• **Exercise requirements**
Where a line in the listing below holds "Section", add it to the tally, and reply with that tally alone.

"""

(** X1.  [find_diffusivity] never fits the last sample: a record it
    returns that is not all NaN holds a window of [npts >= 1]
    consecutive samples that starts at an index [i] with
    [i + npts < len(time)], so the window stops before the last sample
    of the preprocessed data and never spans all of it.  The record
    stores [npts], the time of the first and the time of the last sample
    of that window. *)
Theorem find_diffusivity_stops_before_last_sample
        (time msd : list float) (min_exp : float) (min_Npts skip dim : Z)
        (use_frac : Q) (min_R2 : float)
        (bounds : option float * option float)
        (best longest : region) (warnings : list string) :
  (0 <= min_Npts)%Z ->
  find_diffusivity time msd min_exp min_Npts skip dim use_frac min_R2 bounds
  = Ok (best, longest, warnings) ->
  exists time' msd',
    preprocess time msd use_frac bounds = Ok (time', msd') /\
    forall r, r = best \/ r = longest -> all_nan r = false ->
      exists npts i : nat,
        1 <= npts /\ i + npts < length time' /\
        r_npts r = of_nat npts /\
        nth_error time' i = Some (r_t_start r) /\
        nth_error time' (i + npts - 1) = Some (r_t_end r).
Proof.
  intros Hm Hf.
  apply find_diffusivity_ok in Hf as (time' & msd' & Hpre & Hscan).
  apply scan_fitted in Hscan as (ws & Hin & _ & Hbest & Hlong);
    [|apply effective_min_le].
  exists time', msd'. split; [assumption|].
  assert (Hw : forall w, In w ws ->
             exists npts i : nat,
               1 <= npts /\ i + npts < length time' /\
               r_npts (f_region w) = of_nat npts /\
               nth_error time' i = Some (r_t_start (f_region w)) /\
               nth_error time' (i + npts - 1) = Some (r_t_end (f_region w))).
  { intros w Hw. apply Hin in Hw as ([npts i] & Hsc & Hfit).
    pose proof (scanned_fit_positive _ _ _ Hm Hsc Hfit) as Hpos.
    destruct Hsc as (_ & Hn & _ & Hi & _).
    exists (Z.to_nat npts), (Z.to_nat i).
    split; [lia|]. split; [lia|].
    pose proof (window_fit_ok _ _ _ _ Hfit) as (Hnp & _ & Hsz & _).
    simpl in Hnp. split.
    - rewrite Hsz, Hnp. unfold of_nat. f_equal. lia.
    - apply window_fit_ends with (msd := msd') (dim := dim); [lia|lia|].
      rewrite !Z2Nat.id by lia. exact Hfit. }
  intros r [-> | ->] Hnn.
  - destruct Hbest as [[_ ->] | (w & Hwin & _ & -> & _)]; [discriminate|].
    now apply Hw.
  - destruct Hlong as [[_ ->] | (w & Hwin & _ & -> & _)]; [discriminate|].
    now apply Hw.
Qed.

(** X2.  When the preprocessed data has exactly [min_Npts] samples, no
    window is fitted: [find_diffusivity] returns two all-NaN records and
    no warning, whatever the data is.  (With one sample fewer,
    [min_Npts] is reset and one window is fitted.) *)
Theorem find_diffusivity_exactly_min_Npts_samples
        (time msd : list float) (min_exp : float) (min_Npts skip dim : Z)
        (use_frac : Q) (min_R2 : float)
        (bounds : option float * option float)
        (time' msd' : list float) :
  length msd = length time ->
  preprocess time msd use_frac bounds = Ok (time', msd') ->
  Z.of_nat (length time') = min_Npts ->
  skip <> 0%Z ->
  find_diffusivity time msd min_exp min_Npts skip dim use_frac min_R2 bounds
  = Ok (nan_region, nan_region, []).
Proof.
  intros Hlen Hpre Hm Hskip. unfold find_diffusivity.
  rewrite Hlen, Nat.eqb_refl. simpl. rewrite Hpre. simpl.
  unfold reset_min_Npts. rewrite <- Hm, Z.ltb_irrefl.
  unfold scan, Py.range.
  destruct (Z.eqb_spec skip 0) as [|_]; [contradiction|]. simpl.
  now rewrite range_list_empty.
Qed.

(** X3.  A [skip] that is not positive fits nothing: with [skip = 0]
    the call raises the [ValueError] of [range], and with a negative
    [skip] both loops are empty and the call returns two all-NaN
    records. *)
Theorem find_diffusivity_nonpositive_skip
        (time msd : list float) (min_exp : float) (min_Npts skip dim : Z)
        (use_frac : Q) (min_R2 : float)
        (bounds : option float * option float)
        (time' msd' : list float) :
  length msd = length time ->
  preprocess time msd use_frac bounds = Ok (time', msd') ->
  (skip <= 0)%Z ->
  find_diffusivity time msd min_exp min_Npts skip dim use_frac min_R2 bounds
  = if (skip =? 0)%Z
    then Raise (ValueError "range() arg 3 must not be zero")
    else Ok (nan_region, nan_region,
             snd (reset_min_Npts min_Npts (length time'))).
Proof.
  intros Hlen Hpre Hskip. unfold find_diffusivity.
  rewrite Hlen, Nat.eqb_refl. simpl. rewrite Hpre. simpl.
  pose proof (effective_min_le min_Npts (length time')) as Hle.
  unfold effective_min_Npts in Hle.
  destruct (reset_min_Npts min_Npts (length time')) as [m wn].
  simpl in Hle. simpl.
  unfold scan, Py.range.
  destruct (Z.eqb_spec skip 0) as [|Hne]; [reflexivity|]. simpl.
  now rewrite range_list_backwards by lia.
Qed.
Lemma push_all_spec vs : forall iter,
  iter_wf iter ->
  exists iter', push_all iter vs = Some iter' /\ iter_wf iter' /\
    contents iter' = contents iter ++ vs /\
    it_current iter' = it_current iter /\
    it_size iter' = it_size iter + N.of_nat (length vs) /\
    it_capacity iter <= it_capacity iter' /\
    (it_size iter' <= it_capacity iter -> it_capacity iter' = it_capacity iter) /\
    (it_capacity iter < it_capacity iter' -> it_capacity iter' <= 2 * (it_size iter' - 1)) /\
    (exists k, it_capacity iter' = it_capacity iter * 2 ^ k).
Proof.
  induction vs as [|v vs IH]; intros iter Hwf.
  - exists iter. rewrite app_nil_r. cbn [push_all length].
    split; [done|]. split; [done|]. split; [done|]. split; [done|].
    split; [lia|]. split; [lia|]. split; [done|]. split; [lia|].
    exists 0. rewrite N.pow_0_r. lia.
  - destruct (_iterator_push_capacity iter v Hwf)
      as (it1 & Hp & Hwf1 & Hc1 & Hcur1 & Hs1 & Hcap1).
    destruct (IH it1 Hwf1)
      as (it2 & Hp2 & Hwf2 & Hc2 & Hcur2 & Hs2 & Hle & Hkeep & Hgrow & k & Hk).
    exists it2. cbn [push_all]. rewrite Hp. cbn [mbind option_bind].
    split; [done|]. split; [done|].
    split; [rewrite Hc2, Hc1, <- app_assoc; done|].
    split; [congruence|].
    cbn [length]. destruct Hwf as (Hlen & Hpos & Hsz & Hcur).
    assert (exists k', it_capacity it2 = it_capacity iter * 2 ^ k') as Hpow.
    { destruct (N.eqb_spec (it_size iter) (it_capacity iter)) as [E|E].
      - exists (N.succ k). rewrite N.pow_succ_r', Hk, Hcap1. lia.
      - exists k. now rewrite Hk, Hcap1. }
    destruct (N.eqb_spec (it_size iter) (it_capacity iter)) as [E|E];
      (split; [lia|]); (split; [lia|]); (split; [intros; try lia|]);
      (split; [intros; try lia|done]).
    all: try (apply Hkeep; lia).
    all: destruct (N.le_gt_cases (it_capacity it2) (it_capacity it1)) as [Hc|Hc]; lia.
Qed.

End IteratorGrowth.

(** ** The search as a sequence of pushes *)

Section SearchPushes.
Context {libc : Libc}.

Lemma push_all_one iter v : push_all iter [v] = _iterator_push iter v.
Proof. cbn [push_all]. now destruct (_iterator_push iter v). Qed.

Lemma _report_all_leaves_pushes t T : forall fuel k off iter,
  repr (node_data t) (points t) k off T ->
  (height T <= fuel)%nat ->
  _report_all_leaves fuel t (Some k) iter = push_all iter (pt_idx <$> leaves T).
Proof.
  induction T as [p|split l IHl r IHr]; intros fuel k off iter Hrepr Hfuel;
    (destruct fuel as [|fuel]; [simpl in Hfuel; lia|]); cbn [_report_all_leaves];
    cbn [mbind option_bind].
  - destruct (repr_node_leaf _ _ _ _ _ Hrepr) as (nd & Hnd & Hleaf & Hp).
    rewrite Hnd. cbn [mbind option_bind]. rewrite Hleaf, Hp. cbn [mbind option_bind].
    cbn [leaves fmap list_fmap]. now rewrite push_all_one.
  - destruct (repr_node_branch _ _ _ _ _ _ _ Hrepr)
      as (nd & Hnd & Hleaf & _ & Hl & Hr & HL & HR).
    rewrite Hnd. cbn [mbind option_bind]. rewrite Hleaf, Hl, Hr.
    cbn [leaves]. rewrite fmap_app, push_all_app.
    cbn [height] in Hfuel.
    rewrite (IHl _ _ _ _ HL) by lia.
    destruct (push_all iter (pt_idx <$> leaves l)) as [it1|]; [|done].
    cbn [mbind option_bind]. apply (IHr _ _ _ _ HR). lia.
Qed.

Lemma _explore_branch_pushes t search_space T : forall fuel k off depth domain iter,
  repr (node_data t) (points t) k off T ->
  (height T <= S fuel)%nat ->
  (height T <= N.to_nat (max_nodes t))%nat ->
  _explore_branch (_search_kdtree fuel) t (Some k) depth search_space domain iter =
  push_all iter
    (explored search_space domain T (reported (depth + 1) search_space domain T)).
Proof.
  induction T as [p|split l IHl r IHr];
    intros fuel k off depth domain iter Hrepr Hfuel Hmax; unfold _explore_branch.
  - destruct (repr_node_leaf _ _ _ _ _ Hrepr) as (nd & Hnd & Hleaf & Hp).
    cbn [mbind option_bind]. rewrite Hnd. cbn [mbind option_bind].
    rewrite Hleaf, Hp. cbn [mbind option_bind explored].
    destruct (_point_in_search_space p search_space); [|done].
    now rewrite push_all_one.
  - destruct (repr_node_branch _ _ _ _ _ _ _ Hrepr)
      as (nd & Hnd & Hleaf & Hs & Hnl & Hnr & HL & HR).
    cbn [mbind option_bind]. rewrite Hnd. cbn [mbind option_bind]. rewrite Hleaf.
    cbn [explored].
    destruct (_search_area_intersects search_space domain); [|done].
    destruct (_completely_enclosed search_space domain).
    + now apply (_report_all_leaves_pushes t _ _ _ _ _ Hrepr).
    + cbn [height] in Hfuel, Hmax. pose proof (height_pos l).
      destruct fuel as [|fuel]; [lia|].
      cbn [_search_kdtree]. cbv zeta. cbn [mbind option_bind].
      rewrite Hnd. cbn [mbind option_bind]. rewrite Hs, Hnl, Hnr.
      cbn [reported]. cbv zeta. rewrite push_all_app.
      unfold left_domain, right_domain.
      rewrite (IHl _ _ _ _ _ _ HL) by lia.
      destruct (push_all iter _) as [it1|]; [|done].
      cbn [mbind option_bind]. apply (IHr _ _ _ _ _ _ HR); lia.
Qed.

(** The search of a tree held in the arena is the push of what [reported]
    lists, entry by entry. *)
Lemma _search_kdtree_pushes t search_space fuel k off depth domain iter T :
  repr (node_data t) (points t) k off T -> is_branch T ->
  (height T <= fuel)%nat ->
  (height T <= N.to_nat (max_nodes t))%nat ->
  _search_kdtree fuel t (Some k) depth search_space domain iter =
  push_all iter (reported depth search_space domain T).
Proof.
  intros Hrepr Hb Hfuel Hmax. destruct T as [p|split l r]; [done|].
  destruct fuel as [|fuel]; [simpl in Hfuel; lia|].
  destruct (repr_node_branch _ _ _ _ _ _ _ Hrepr)
    as (nd & Hnd & Hleaf & Hs & Hnl & Hnr & HL & HR).
  cbn [height] in Hfuel, Hmax.
  cbn [_search_kdtree]. cbv zeta. cbn [mbind option_bind].
  rewrite Hnd. cbn [mbind option_bind]. rewrite Hs, Hnl, Hnr.
  cbn [reported]. cbv zeta. rewrite push_all_app.
  unfold left_domain, right_domain.
  rewrite (_explore_branch_pushes _ _ _ _ _ _ _ _ _ HL) by lia.
  destruct (push_all iter _) as [it1|]; [|done].
  cbn [mbind option_bind]. apply (_explore_branch_pushes _ _ _ _ _ _ _ _ _ HR); lia.
Qed.

(** The iterator a search starts from. *)
Lemma kdtree_search_space_pushes t T iter_ptr x_min x_max y_min y_max z_min z_max :
  repr (node_data t) (points t) 0 0 T -> root t = Some 0 -> is_branch T ->
  nnodes T <= max_nodes t ->
  kdtree_search_space (Some t) iter_ptr x_min x_max y_min y_max z_min z_max =
  push_all (match iter_ptr with Some iter => _iterator_reset iter | None => _iterator_new end)
    (reported 0 (search_space_of x_min x_max y_min y_max z_min z_max) initial_domain T).
Proof.
  intros Hrepr Hroot Hb Hmax. unfold kdtree_search_space. cbn [mbind option_bind].
  rewrite Hroot. cbn [mbind option_bind].
  destruct T as [p|split l r]; [done|].
  destruct (repr_node_branch _ _ _ _ _ _ _ Hrepr) as (nd & Hnd & Hleaf & _).
  rewrite Hnd. cbn [mbind option_bind]. rewrite Hleaf.
  pose proof (height_le_nnodes (KBranch split l r)) as Hh.
  apply (_search_kdtree_pushes _ _ _ _ _ _ _ _ _ Hrepr); [done|lia|lia].
Qed.

End SearchPushes.

(** ** What a search can report *)

Lemma explored_sublist search_space domain T deeper :
  deeper `sublist_of` (pt_idx <$> leaves T) ->
  explored search_space domain T deeper `sublist_of` (pt_idx <$> leaves T).
Proof.
  intros Hd. destruct T as [p|split l r]; cbn [explored].
  - destruct (_point_in_search_space p search_space); [done|apply sublist_nil_l].
  - destruct (_search_area_intersects search_space domain); [|apply sublist_nil_l].
    now destruct (_completely_enclosed search_space domain).
Qed.

Lemma reported_sublist search_space T : forall depth domain,
  reported depth search_space domain T `sublist_of` (pt_idx <$> leaves T).
Proof.
  induction T as [p|split l IHl r IHr]; intros depth domain.
  - apply sublist_nil_l.
  - cbn [reported leaves]. cbv zeta. rewrite fmap_app.
    apply sublist_app; apply explored_sublist; [apply IHl|apply IHr].
Qed.

(** ** The pointers of the arena *)

Lemma nnodes_pos T : 0 < nnodes T.
Proof. pose proof (nnodes_nleaves T). pose proof (nleaves_pos T). lia. Qed.

Lemma repr_nodes_ok nodes pts T : forall k off i,
  repr nodes pts k off T -> k <= i < k + nnodes T ->
  exists nd, cell nodes i = Some nd /\
    ((nd_left nd = NULL /\ nd_right nd = NULL /\ off <= nd_idx nd < off + nleaves T) \/
     (exists l r, nd_left nd = Some l /\ nd_right nd = Some r /\
        i < l /\ l < r /\ r < k + nnodes T)).
Proof.
  induction T as [p|split l IHl r IHr]; intros k off i Hrepr Hi.
  - destruct Hrepr as (nd & Hnd & Hl & Hr & Hidx & Hp).
    change (nnodes (KLeaf p)) with 1 in Hi. assert (i = k) as -> by lia.
    exists nd. split; [done|]. left. cbn [nleaves]. split; [done|]. split; [done|]. lia.
  - destruct Hrepr as (nd & Hnd & Hl & Hr & Hs & HL & HR).
    rewrite nnodes_branch in *. pose proof (nnodes_pos l). pose proof (nnodes_pos r).
    destruct (decide (i = k)) as [->|Hne].
    + exists nd. split; [done|]. right. exists (k + 1), (k + 1 + nnodes l).
      split; [done|]. split; [done|]. lia.
    + destruct (decide (i < k + 1 + nnodes l)) as [Hlt|Hge].
      * destruct (IHl _ _ i HL ltac:(lia)) as (nd' & Hnd' & [(? & ? & ?)|(a & b & ? & ? & ?)]).
        -- exists nd'. split; [done|]. left. cbn [nleaves].
           split; [done|]. split; [done|]. lia.
        -- exists nd'. split; [done|]. right. exists a, b.
           split; [done|]. split; [done|]. lia.
      * destruct (IHr _ _ i HR ltac:(lia)) as (nd' & Hnd' & [(? & ? & ?)|(a & b & ? & ? & ?)]).
        -- exists nd'. split; [done|]. left. cbn [nleaves].
           split; [done|]. split; [done|]. lia.
        -- exists nd'. split; [done|]. right. exists a, b.
           split; [done|]. split; [done|]. lia.
Qed.

(** ** The height of the tree *)

Lemma nleaves_le_pow2 T : nleaves T <= 2 ^ N.of_nat (height T - 1).
Proof.
  induction T as [p|split l IHl r IHr]; [done|].
  cbn [nleaves height]. pose proof (height_pos l). pose proof (height_pos r).
  replace (S (Nat.max (height l) (height r)) - 1)%nat
    with (S (Nat.max (height l - 1) (height r - 1))) by lia.
  rewrite Nat2N.inj_succ, N.pow_succ_r'.
  assert (2 ^ N.of_nat (height l - 1) <=
          2 ^ N.of_nat (Nat.max (height l - 1) (height r - 1))) by
    (apply N.pow_le_mono_r; lia).
  assert (2 ^ N.of_nat (height r - 1) <=
          2 ^ N.of_nat (Nat.max (height l - 1) (height r - 1))) by
    (apply N.pow_le_mono_r; lia).
  lia.
Qed.

Section BuildHeight.
Context {libc : Libc}.

Lemma build_subtree_height_le fuel : forall depth seg T (h : nat),
  build_subtree fuel depth seg = Some T ->
  N.of_nat (length seg) <= 2 ^ N.of_nat h -> (height T <= S h)%nat.
Proof.
  induction fuel as [|fuel IH]; intros depth seg T h; [done|].
  destruct seg as [|p [|q seg]]; [done|simpl; intros [= <-] _; simpl; lia|].
  rewrite build_subtree_branch by (simpl; lia). cbv zeta.
  set (sorted := qsort _ _). set (mid := ((_ - 1) / 2)%nat).
  assert (length sorted = length (p :: q :: seg)) as Hs by apply qsort_length.
  intros H Hlen. destruct (_ !! _) as [point|]; [|done]. simpl in H.
  destruct (build_subtree fuel _ (take _ _)) as [l|] eqn:El; [|done].
  destruct (build_subtree fuel _ (drop _ _)) as [r|] eqn:Er; [|done].
  injection H as <-. cbn [height].
  destruct h as [|h]; [cbn [length] in Hlen; simpl in Hlen; lia|].
  rewrite Nat2N.inj_succ, N.pow_succ_r' in Hlen.
  assert (height l <= S h)%nat.
  { apply (IH _ _ _ _ El). rewrite length_take. subst mid. rewrite Hs.
    cbn [length] in *. lia. }
  assert (height r <= S h)%nat.
  { apply (IH _ _ _ _ Er). rewrite length_drop. subst mid. rewrite Hs.
    cbn [length] in *. lia. }
  lia.
Qed.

"""

• **Exercise solution**
2